Long non-coding RNA (lncRNA) serves a role in cell proliferation, migration and differentiation, among numerous other processes (15,16). lncRNA KCNQ1 opposite strand/antisense transcript 1 (Kcnq1ot1) is an imprinted antisense lncRNA in the human KCNQ1 locus and is associated with bone formation (17). Additionally, Kcnq1ot1 has been shown to facilitate osteogenic differentiation of human bone marrow-derived mesenchymal stem cells via the microRNA (miRNA or miR)-320a/Smad5 axis (18).
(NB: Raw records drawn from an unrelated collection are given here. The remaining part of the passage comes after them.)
(** X9. The events a gain measurement that goes through adds to the log come
    in two phases, one after the other.  In the first the sensor alone is
    programmed, three units after the first clock reading, polled, and its
    readings retrieved; the call sends nothing to the transmitting node
    before that.  Only then is the clock read again and the generator
    programmed, one unit after that second reading, followed by the sensor
    three units after it.  The report comes last.  (The call stops no
    transmission that was programmed before it.) *)
Theorem get_channel_gain_two_phases
        (tb : Testbed) (fuel : nat) (f_hz ptx_dbm : R)
        (st st1 st2 : State tb) (noise signal : list R) :
  measure tb fuel f_hz None st = (Return noise, st1) ->
  measure tb fuel f_hz (Some ptx_dbm) st1 = (Return signal, st2) ->
  let me := self st in
  let T0 := fst (time_time tb (world st)) in
  let T1 := fst (time_time tb (world st1)) in
  exists sweep_config tx_config k0 k1,
    get_sweep_config tb (sensor_cl me) f_hz f_hz 400000 = Some sweep_config /\
    get_tx_config tb (generator_cl me) f_hz ptx_dbm = Some tx_config /\
    let noise_p := mkSpectrumSensorProgram sweep_config (T0 + 3) 10 1 in
    let generator_p := mkSignalGeneratorProgram tx_config (T1 + 1) 14 in
    let signal_p := mkSpectrumSensorProgram sweep_config (T1 + 3) 10 1 in
    log (snd (get_channel_gain tb fuel f_hz (Some ptx_dbm) st))
    = log st
      ++ (EvTime T0 :: EvSensorProgram (sensor me) noise_p
            :: waiting_rounds tb k0 (sensor me) noise_p
            ++ [EvIsComplete (sensor me) noise_p true; EvRetrieve (sensor me) noise_p])
      ++ (EvTime T1 :: EvGeneratorProgram (generator me) generator_p
            :: EvSensorProgram (sensor me) signal_p
            :: waiting_rounds tb k1 (sensor me) signal_p
            ++ [EvIsComplete (sensor me) signal_p true; EvRetrieve (sensor me) signal_p])
      ++ report tb noise signal ptx_dbm.
Proof.
  intros Hn Hs me T0 T1.
  rewrite (get_channel_gain_returns tb fuel f_hz ptx_dbm st noise st1 signal st2 Hn Hs).
  cbn [snd log].
  apply measure_sound in Hn. destruct Hn as [Hself1 [evs1 [Hlog1 Hrun1]]].
  apply measure_sound in Hs. destruct Hs as [_ [evs2 [Hlog2 Hrun2]]].
  rewrite Hself1 in Hrun2. fold me T0 in Hrun1. fold me T1 in Hrun2.
  apply measure_run_return in Hrun1.
  destruct Hrun1 as [sc [k0 [r0 [_ [_ [Hsw [_ Hevs1]]]]]]].
  apply measure_run_return in Hrun2.
  destruct Hrun2 as [sc' [k1 [r1 [_ [Hmis [Hsw' [_ Hevs2]]]]]]].
  cbv zeta in Hevs1, Hevs2.
  assert (sc' = sc) by congruence. subst sc'.
  unfold tx_mismatch in Hmis. unfold tx_events in Hevs2.
  destruct (get_tx_config tb (generator_cl me) f_hz ptx_dbm) as [tc|] eqn:Htx;
    [|discriminate].
  exists sc, tc, k0, k1. split; [exact Hsw|]. split; [reflexivity|]. cbv zeta.
  rewrite Hlog2, Hlog1, Hevs1, Hevs2. cbn [tx_events app].
  rewrite <- !app_assoc. cbn [app]. rewrite <- !app_assoc. cbn [app].
  reflexivity.
Qed.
Furthermore, miR-98-5p has been reported to participate in myocardial differentiation of bone marrow mesenchymal stem cells via the regulation of T-box transcription factor 5 (Tbx5) (19). In addition, this miRNA may target high mobility group AT-hook 2 to inhibit the osteogenic differentiation of MC3T3-E1 osteoblasts, thereby obstructing bone regeneration (20). Thus, it was hypothesized that Kcnq1ot1 may affect osteogenic differentiation by binding to miR-98-5p. The aim of the present study was to verify this hypothesis to clarify the role of miR-98-5p in osteogenic differentiation and identify novel therapeutic targets for the treatment of osteoporosis.

Materials and methods

Bioinformatics analysis

starBase database (starbase.sysu.edu.cn/index.php/) was used to predict the binding site of Kcnq1ot1 and miR-98-5p. miR-98-5p and Tbx5 target site was predicted using TargetScan (targetscan.org/vert_72/).

Cell culture

The MC3T3-E1 mouse pre-osteoblast cell line was sourced from the American Type Culture Collection (cat. no. CRL-2594) and cultured in α-Minimum Essential Medium (cat. no. A1049001) supplemented with ribonucleosides, deoxyribonucleosides, 2 mM L-glutamine and 1 mM sodium pyruvate and 10% FBS (all Gibco; Thermo Fisher Scientific, Inc.) in the absence of ascorbic acid. Cells were cultured at 37˚C in a humidified incubator with 5% CO2 and the medium was replaced every 2-3 days.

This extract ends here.